Activity: Read the records below. Copy each line where the string "Store" occurs.

%%

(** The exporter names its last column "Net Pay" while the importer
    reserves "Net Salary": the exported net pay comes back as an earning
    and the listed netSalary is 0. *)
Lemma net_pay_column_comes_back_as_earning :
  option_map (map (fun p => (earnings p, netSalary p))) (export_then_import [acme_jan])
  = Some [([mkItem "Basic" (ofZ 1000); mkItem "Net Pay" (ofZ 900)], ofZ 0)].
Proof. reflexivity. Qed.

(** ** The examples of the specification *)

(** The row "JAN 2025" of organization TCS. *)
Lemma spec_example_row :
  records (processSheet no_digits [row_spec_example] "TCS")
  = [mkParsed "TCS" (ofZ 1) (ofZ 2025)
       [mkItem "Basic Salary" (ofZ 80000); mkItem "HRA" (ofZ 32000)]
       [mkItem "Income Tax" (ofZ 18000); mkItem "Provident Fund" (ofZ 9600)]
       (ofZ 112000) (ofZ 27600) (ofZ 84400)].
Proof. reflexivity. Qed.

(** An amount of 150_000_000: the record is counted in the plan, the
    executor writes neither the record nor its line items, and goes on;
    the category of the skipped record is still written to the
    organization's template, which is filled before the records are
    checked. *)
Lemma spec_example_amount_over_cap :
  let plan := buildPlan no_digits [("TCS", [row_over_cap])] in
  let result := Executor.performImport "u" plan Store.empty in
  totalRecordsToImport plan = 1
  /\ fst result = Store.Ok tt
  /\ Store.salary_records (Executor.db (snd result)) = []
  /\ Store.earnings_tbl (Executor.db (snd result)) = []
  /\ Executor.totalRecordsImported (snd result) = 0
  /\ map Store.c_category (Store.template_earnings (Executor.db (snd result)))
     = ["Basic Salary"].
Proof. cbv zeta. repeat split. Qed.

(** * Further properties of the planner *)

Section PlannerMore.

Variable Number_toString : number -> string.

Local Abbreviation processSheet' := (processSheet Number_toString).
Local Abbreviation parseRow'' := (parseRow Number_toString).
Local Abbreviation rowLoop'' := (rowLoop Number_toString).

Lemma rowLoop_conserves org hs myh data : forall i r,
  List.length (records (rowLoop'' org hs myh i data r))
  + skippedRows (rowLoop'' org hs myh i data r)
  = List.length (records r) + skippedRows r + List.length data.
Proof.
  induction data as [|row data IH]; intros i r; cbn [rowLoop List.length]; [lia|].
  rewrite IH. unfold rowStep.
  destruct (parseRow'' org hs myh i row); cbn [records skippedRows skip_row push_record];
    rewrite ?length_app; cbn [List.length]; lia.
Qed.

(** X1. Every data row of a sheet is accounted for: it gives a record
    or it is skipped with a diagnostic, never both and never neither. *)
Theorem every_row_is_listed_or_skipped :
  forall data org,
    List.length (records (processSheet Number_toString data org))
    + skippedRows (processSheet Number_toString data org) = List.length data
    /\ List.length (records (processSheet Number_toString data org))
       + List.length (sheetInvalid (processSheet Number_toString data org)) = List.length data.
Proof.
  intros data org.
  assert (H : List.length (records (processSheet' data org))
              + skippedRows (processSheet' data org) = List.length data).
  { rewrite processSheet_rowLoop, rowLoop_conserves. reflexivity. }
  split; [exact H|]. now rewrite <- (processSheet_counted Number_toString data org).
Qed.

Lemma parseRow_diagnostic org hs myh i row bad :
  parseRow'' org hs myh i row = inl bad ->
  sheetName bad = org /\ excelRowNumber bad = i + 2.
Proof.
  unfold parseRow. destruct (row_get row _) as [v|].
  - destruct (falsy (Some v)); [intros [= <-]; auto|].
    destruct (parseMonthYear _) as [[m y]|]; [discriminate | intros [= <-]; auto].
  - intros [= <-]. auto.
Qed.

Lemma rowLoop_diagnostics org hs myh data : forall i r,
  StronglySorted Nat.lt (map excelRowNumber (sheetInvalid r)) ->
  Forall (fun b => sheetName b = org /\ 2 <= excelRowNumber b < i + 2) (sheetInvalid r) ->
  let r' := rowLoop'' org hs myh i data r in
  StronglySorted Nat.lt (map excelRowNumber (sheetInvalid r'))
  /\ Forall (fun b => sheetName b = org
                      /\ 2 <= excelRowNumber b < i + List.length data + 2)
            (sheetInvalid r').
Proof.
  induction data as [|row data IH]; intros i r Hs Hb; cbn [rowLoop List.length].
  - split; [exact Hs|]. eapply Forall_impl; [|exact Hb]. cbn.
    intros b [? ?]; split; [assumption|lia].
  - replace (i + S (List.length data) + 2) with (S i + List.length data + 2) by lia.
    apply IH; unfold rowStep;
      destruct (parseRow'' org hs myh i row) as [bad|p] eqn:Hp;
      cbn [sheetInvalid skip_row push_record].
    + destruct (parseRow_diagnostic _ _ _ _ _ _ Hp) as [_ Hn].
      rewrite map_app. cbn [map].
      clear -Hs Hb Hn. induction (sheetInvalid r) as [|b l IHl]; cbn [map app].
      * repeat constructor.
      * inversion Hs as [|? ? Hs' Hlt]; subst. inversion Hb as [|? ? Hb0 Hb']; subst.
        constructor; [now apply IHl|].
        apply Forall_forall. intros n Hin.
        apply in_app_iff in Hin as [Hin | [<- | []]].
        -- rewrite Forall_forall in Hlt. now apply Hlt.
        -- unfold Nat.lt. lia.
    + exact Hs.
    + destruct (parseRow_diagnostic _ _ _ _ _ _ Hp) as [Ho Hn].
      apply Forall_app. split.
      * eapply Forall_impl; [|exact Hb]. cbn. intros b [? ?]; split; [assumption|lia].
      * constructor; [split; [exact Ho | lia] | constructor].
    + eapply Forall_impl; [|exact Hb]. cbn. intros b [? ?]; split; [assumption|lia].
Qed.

%%

Expected answer:
  let result := Executor.performImport "u" plan Store.empty in
  /\ fst result = Store.Ok tt
  /\ Store.salary_records (Executor.db (snd result)) = []
  /\ Store.earnings_tbl (Executor.db (snd result)) = []
  /\ map Store.c_category (Store.template_earnings (Executor.db (snd result)))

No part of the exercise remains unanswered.